What the task asks
Could you filter the listing for lines with the word "sensor" and return them?

★ ★ ★ ★ ★

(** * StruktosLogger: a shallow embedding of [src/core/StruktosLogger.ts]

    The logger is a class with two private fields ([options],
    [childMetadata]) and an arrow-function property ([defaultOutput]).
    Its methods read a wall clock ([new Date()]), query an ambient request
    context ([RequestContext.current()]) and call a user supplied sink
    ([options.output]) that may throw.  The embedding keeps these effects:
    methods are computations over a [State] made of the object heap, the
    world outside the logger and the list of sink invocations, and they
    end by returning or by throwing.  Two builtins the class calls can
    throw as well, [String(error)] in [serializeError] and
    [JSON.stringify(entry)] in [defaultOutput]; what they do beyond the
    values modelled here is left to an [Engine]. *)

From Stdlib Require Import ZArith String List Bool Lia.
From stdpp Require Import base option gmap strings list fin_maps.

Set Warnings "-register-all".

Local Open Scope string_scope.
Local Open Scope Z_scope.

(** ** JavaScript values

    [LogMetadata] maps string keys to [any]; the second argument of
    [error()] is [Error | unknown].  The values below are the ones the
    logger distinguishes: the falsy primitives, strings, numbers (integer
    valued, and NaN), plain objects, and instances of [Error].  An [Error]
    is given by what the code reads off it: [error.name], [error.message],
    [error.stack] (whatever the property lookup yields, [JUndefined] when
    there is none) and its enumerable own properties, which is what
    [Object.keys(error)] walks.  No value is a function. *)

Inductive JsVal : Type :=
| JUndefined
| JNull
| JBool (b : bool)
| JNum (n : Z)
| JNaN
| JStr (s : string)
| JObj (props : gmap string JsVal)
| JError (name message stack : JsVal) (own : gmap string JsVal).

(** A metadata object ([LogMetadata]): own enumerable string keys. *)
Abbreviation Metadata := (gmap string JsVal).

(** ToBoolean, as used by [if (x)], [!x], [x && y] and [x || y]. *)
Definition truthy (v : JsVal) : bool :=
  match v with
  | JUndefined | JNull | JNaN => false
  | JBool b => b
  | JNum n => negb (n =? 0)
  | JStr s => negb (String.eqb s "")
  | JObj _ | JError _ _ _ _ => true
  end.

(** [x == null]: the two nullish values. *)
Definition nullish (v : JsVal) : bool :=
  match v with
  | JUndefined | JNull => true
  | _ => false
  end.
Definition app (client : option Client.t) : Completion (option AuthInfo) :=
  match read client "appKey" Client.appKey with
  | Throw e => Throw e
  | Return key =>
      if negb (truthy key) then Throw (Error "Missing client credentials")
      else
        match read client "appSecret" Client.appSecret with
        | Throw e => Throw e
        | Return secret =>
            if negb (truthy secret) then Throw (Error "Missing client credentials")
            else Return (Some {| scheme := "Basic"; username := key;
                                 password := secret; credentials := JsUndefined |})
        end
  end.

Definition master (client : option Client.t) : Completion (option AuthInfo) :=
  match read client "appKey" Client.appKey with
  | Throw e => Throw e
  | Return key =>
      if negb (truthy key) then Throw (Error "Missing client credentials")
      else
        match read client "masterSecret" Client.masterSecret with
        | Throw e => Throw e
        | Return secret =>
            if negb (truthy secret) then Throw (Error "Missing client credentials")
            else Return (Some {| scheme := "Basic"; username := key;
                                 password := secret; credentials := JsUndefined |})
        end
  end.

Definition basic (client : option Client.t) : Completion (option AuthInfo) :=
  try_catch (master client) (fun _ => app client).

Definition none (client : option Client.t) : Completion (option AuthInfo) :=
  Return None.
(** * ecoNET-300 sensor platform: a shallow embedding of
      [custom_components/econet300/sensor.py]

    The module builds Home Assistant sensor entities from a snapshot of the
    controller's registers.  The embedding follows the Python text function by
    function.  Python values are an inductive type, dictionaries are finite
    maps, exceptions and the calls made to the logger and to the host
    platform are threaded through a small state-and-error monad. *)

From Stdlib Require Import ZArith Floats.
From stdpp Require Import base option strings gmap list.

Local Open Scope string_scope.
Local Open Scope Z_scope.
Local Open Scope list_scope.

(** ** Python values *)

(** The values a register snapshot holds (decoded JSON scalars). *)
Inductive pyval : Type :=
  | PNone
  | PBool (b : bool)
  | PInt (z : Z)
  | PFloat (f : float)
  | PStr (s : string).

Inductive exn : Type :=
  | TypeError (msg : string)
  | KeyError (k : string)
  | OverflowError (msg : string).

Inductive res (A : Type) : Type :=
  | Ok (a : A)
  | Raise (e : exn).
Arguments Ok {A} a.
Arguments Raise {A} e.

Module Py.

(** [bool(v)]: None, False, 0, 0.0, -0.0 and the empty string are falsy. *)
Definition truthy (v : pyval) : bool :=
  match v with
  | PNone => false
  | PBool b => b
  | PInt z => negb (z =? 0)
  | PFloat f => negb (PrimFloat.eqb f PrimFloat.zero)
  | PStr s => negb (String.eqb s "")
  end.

★ ★ ★ ★ ★

Task response
(** * ecoNET-300 sensor platform: a shallow embedding of
      [custom_components/econet300/sensor.py]
    The module builds Home Assistant sensor entities from a snapshot of the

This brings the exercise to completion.